На первый взгляд истина проста и ясна — да, эта школа одержала большие победы в искусстве последних лет; да, она особенно широко распространилась в послевоенные годы; в сущности, такое талантливейшее течение в мировой кинематографии, как итальянский неореализм, есть один из притоков этой могучей реки; да, есть нити, прочно связывающие эту художественную школу с современностью.

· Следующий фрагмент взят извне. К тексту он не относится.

(** * Portfolionew003 API: a shallow embedding of [backend/main.py]

    The service is a FastAPI application whose handlers are thin wrappers
    around three external collaborators: the process environment
    ([os.getenv]), a PostgreSQL server reached through [asyncpg], and an
    S3 bucket reached through [boto3].  The handlers are embedded as
    computations in a state-and-exception monad over a [World] that holds
    what those collaborators hold; every outcome the outside can produce
    (a fault of a call, the random bytes, the server's clock, what the
    interpreter's [int] makes of a text) is a field of the world, so that a statement over all worlds is a statement over
    all behaviours of the outside.

    Left out: the CORS middleware, the table creation at import and the
    router mounted under [/v1], which come from modules the handlers of
    this file do not call. *)

From Stdlib Require Import ZArith Ascii String List Lia.
From stdpp Require Import gmap strings list sorting.

Set Warnings "-register-all".

Local Open Scope Z_scope.
Local Open Scope string_scope.

(** ** Python strings *)

Module PyStr.

(** [s.split(sep)] for a one-character separator: every occurrence of
    the separator cuts, and the result is never empty. *)
Fixpoint split (sep : ascii) (s : string) : list string :=
  match s with
  | EmptyString => [EmptyString]
  | String c s' =>
      if Ascii.eqb c sep then EmptyString :: split sep s'
      else match split sep s' with
           | h :: t => String c h :: t
           | [] => [String c EmptyString]
           end
  end.

(** [l[-1]]: the last element, [None] standing for [IndexError]. *)
Definition last_item {A} (l : list A) : option A := last l.

(** [c in s] for a character. *)
Fixpoint contains_char (c : ascii) (s : string) : bool :=
  match s with
  | EmptyString => false
  | String d s' => Ascii.eqb d c || contains_char c s'
  end.

(** [sub in s], as a proposition. *)
Definition contains (s sub : string) : Prop :=
  exists pre post, s = pre +:+ sub +:+ post.

(** [str(x)] inside an f-string for a value that may be [None]. *)
Definition fmt_opt (o : option string) : string :=
  match o with
  | Some s => s
  | None => "None"
  end.

End PyStr.

(** ** [uuid.uuid4()] and [str(UUID)] *)

Module Uuid.

Definition hex_digit (d : Z) : ascii :=
  nth (Z.to_nat d) (list_ascii_of_string "0123456789abcdef") "0"%char.

(** The [k] low hexadecimal digits of [n], most significant first:
    ['%032x' % n] for [k = 32] and [0 <= n < 2^128]. *)
Fixpoint hex_digits (k : nat) (n : Z) : list ascii :=
  match k with
  | O => []
  | S k' => hex_digits k' (n / 16) ++ [hex_digit (n mod 16)]
  end.

(** [UUID.__str__]:
    ['%s-%s-%s-%s-%s' % (hex[:8], hex[8:12], hex[12:16], hex[16:20], hex[20:])]. *)
Definition dashed (hex : list ascii) : list ascii :=
  take 8 hex ++ "-"%char ::
  take 4 (drop 8 hex) ++ "-"%char ::
  take 4 (drop 12 hex) ++ "-"%char ::
  take 4 (drop 16 hex) ++ "-"%char ::
  drop 20 hex.

Definition str (u : Z) : string :=
  string_of_list_ascii (dashed (hex_digits 32 u)).

(** [UUID(bytes=os.urandom(16), version=4)]: the 16 random bytes read as
    a big-endian integer, then the variant and version bits forced. *)
Definition of_random (r : Z) : Z :=
  let i := r mod 2 ^ 128 in
  let i := Z.lor (Z.ldiff i (Z.shiftl 0xc000 48)) (Z.shiftl 0x8000 48) in
  let i := Z.lor (Z.ldiff i (Z.shiftl 0xf000 64)) (Z.shiftl 4 76) in
  i.

End Uuid.

(** ** Python values, exceptions and HTTP responses *)

(** The values the handlers put into their response dictionaries, before
    FastAPI serialises them.  A dictionary keeps its insertion order. *)
Inductive value : Type :=
| VNone
| VStr (s : string)
| VInt (n : Z)
| VClock (ticks : Z)          (* the float read from the event loop's clock *)
| VDatetime (micros : Z)      (* a [datetime], as microseconds since the epoch *)
| VList (l : list value)
| VDict (d : list (string * value)).

Definition of_opt_str (o : option string) : value :=
  match o with Some s => VStr s | None => VNone end.

Definition of_opt_int (o : option Z) : value :=
  match o with Some n => VInt n | None => VNone end.

(** [d[k]] on an insertion-ordered dictionary. *)
Fixpoint dict_get (k : string) (d : list (string * value)) : option value :=
  match d with
  | [] => None
  | (k', v) :: d' => if String.eqb k' k then Some v else dict_get k d'
  end.

(** The exception classes the source distinguishes: [botocore]'s
    [ClientError], FastAPI's [HTTPException], and every other subclass
    of [Exception]. *)
Inductive exn : Type :=
| ClientError (msg : string)
| HTTPException (status_code : Z) (detail : string)
| OtherException (cls msg : string).

(** [str(e)], as an f-string prints it. *)
Definition exn_str (e : exn) : string :=
  match e with
  | ClientError msg => msg
  | HTTPException _ detail => detail
  | OtherException _ msg => msg
  end.

Inductive outcome (A : Type) : Type :=
| Returned (a : A)
| Raised (e : exn).
Arguments Returned {A} a.
Arguments Raised {A} e.

(** What a handler hands back to the framework: a plain dictionary, or
    an explicit [JSONResponse]. *)
Inductive ret : Type :=
| Dict (d : list (string * value))
| JSONResponse (content : value) (status_code : Z).

Record Response := { status : Z; body : value }.

(** FastAPI's part: a dictionary is sent with the route's default status
    200; an [HTTPException] becomes its status with a [detail] body; any
    other exception that leaves a handler is a bare 500. *)
Definition serve (o : outcome ret) : Response :=
  match o with
  | Returned (Dict d) => {| status := 200; body := VDict d |}
  | Returned (JSONResponse c s) => {| status := s; body := c |}
  | Raised (HTTPException s detail) =>
      {| status := s; body := VDict [("detail", VStr detail)] |}
  | Raised _ => {| status := 500; body := VStr "Internal Server Error" |}
  end.

(** ** The outside world *)

Record S3Object := { obj_body : list Byte.byte; obj_content_type : option string }.

Record S3Client := {
  aws_access_key_id : option string;
  aws_secret_access_key : option string;
  region_name : option string }.

Record PresignRequest := {
  pr_client : S3Client;
  pr_method : string;
  pr_bucket : option string;
  pr_key : string;
  pr_expires_in : Z }.

Inductive verify_mode := CERT_NONE | CERT_REQUIRED.

Record SSLContext := { check_hostname : bool; verify : verify_mode }.

Record ConnectArgs := {
  ca_user : option string;
  ca_password : option string;
  ca_database : option string;
  ca_host : option string;
  ca_port : Z;
  ca_ssl : SSLContext }.

(** Every call the handlers make to the SDK and to the database driver,
    in the order they are made. *)
Inductive call : Type :=
| CallUpload (bucket : option string) (key : string) (content_type : option string)
| CallList (bucket : option string) (continuation_token : option string)
| CallPresign (req : PresignRequest)
| CallConnect (args : ConnectArgs)
| CallFetchrow (conn : nat) (query : string)
| CallClose (conn : nat).

Record World := {
  environ : gmap string string;          (* [os.environ], after [load_dotenv()] *)
  entropy : list Z;                      (* the coming [os.urandom(16)] reads *)
  faults : list (option exn);            (* the fate of the coming remote calls *)
  buckets : gmap string (gmap string S3Object);
  page_size : nat;                       (* keys per listing page; 1000 on S3 *)
  signer : PresignRequest -> outcome string;
  db_open : list nat;                    (* connections the server holds open *)
  db_next : nat;
  db_now : Z;                            (* the server's [NOW()] *)
  loop_clock : Z;
  stdout : list string;
  calls : list call;
  int_of_str : string -> outcome Z }.     (* the interpreter's [int] on text *)

Definition set_environ (e : gmap string string) (w : World) : World :=
  {| environ := e; entropy := entropy w; faults := faults w;
     buckets := buckets w; page_size := page_size w; signer := signer w;
     db_open := db_open w; db_next := db_next w; db_now := db_now w;
     loop_clock := loop_clock w; stdout := stdout w; calls := calls w;
     int_of_str := int_of_str w |}.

Но куда же отнести, скажем, творчество Веры Мухиной? Мы помним, как Мухина выступила в «Правде» со статьей о богатстве художественных средств, как она отстаивала право художника на аллегорию, символ, то есть на такие художественные формы, которые как будто не соответствуют формам самой жизни, а на деле прекрасно выражают ее сокровенную правду. И не только в теории, но главным образом в блистательном художественном творчестве Вера Мухина доказывала, что истинную сущность нашего времени может выразить и поэзия обобщенная, патетическая, пользующаяся и аллегориями и всеми прочими условными художественными формами. Ее эпическое изваяние «Рабочий и колхозница» вписано в облик Москвы так же органично и прочно, навеки, как, скажем, опекушинский памятник Пушкину. Хотя, с точки зрения «маленькой правды», это непропорциональное, надуманное и вообще нескладное произведение.
В. Некрасов увидел — и он прав — родственную близость мухинской скульптуры и «Поэмы о море». Да, это родство по крови и по вере, это одна художественная школа, опять-таки прочно связанная со своим временем!
То, что мы условно назовем здесь «школой Довженко-Мухиной» (а к ней можно причислить много других выдающихся художников, среди них — и Маяковский, и Эйзенштейн, и Вертов), связано с торжеством величайшей революции и социализма, с событиями наикрупнейшего масштаба, с темой «судеб народных».
Опыт советской культуры показал — проходит время, в общем не такое уж большое, и непривычная, сложная художественная форма становится и понятной и любимой зрителями, если она выражает благородный строй мыслей и чувств художника-современника. Кому теперь кажется непонятным Маяковский?
Советские художники, как весь наш народ, едины в своих идейных устремлениях, социалистический реализм объединяет их общностью главнейших творческих принципов.
А спор художественных школ будет продолжаться. И ни одна из них не станет единственной.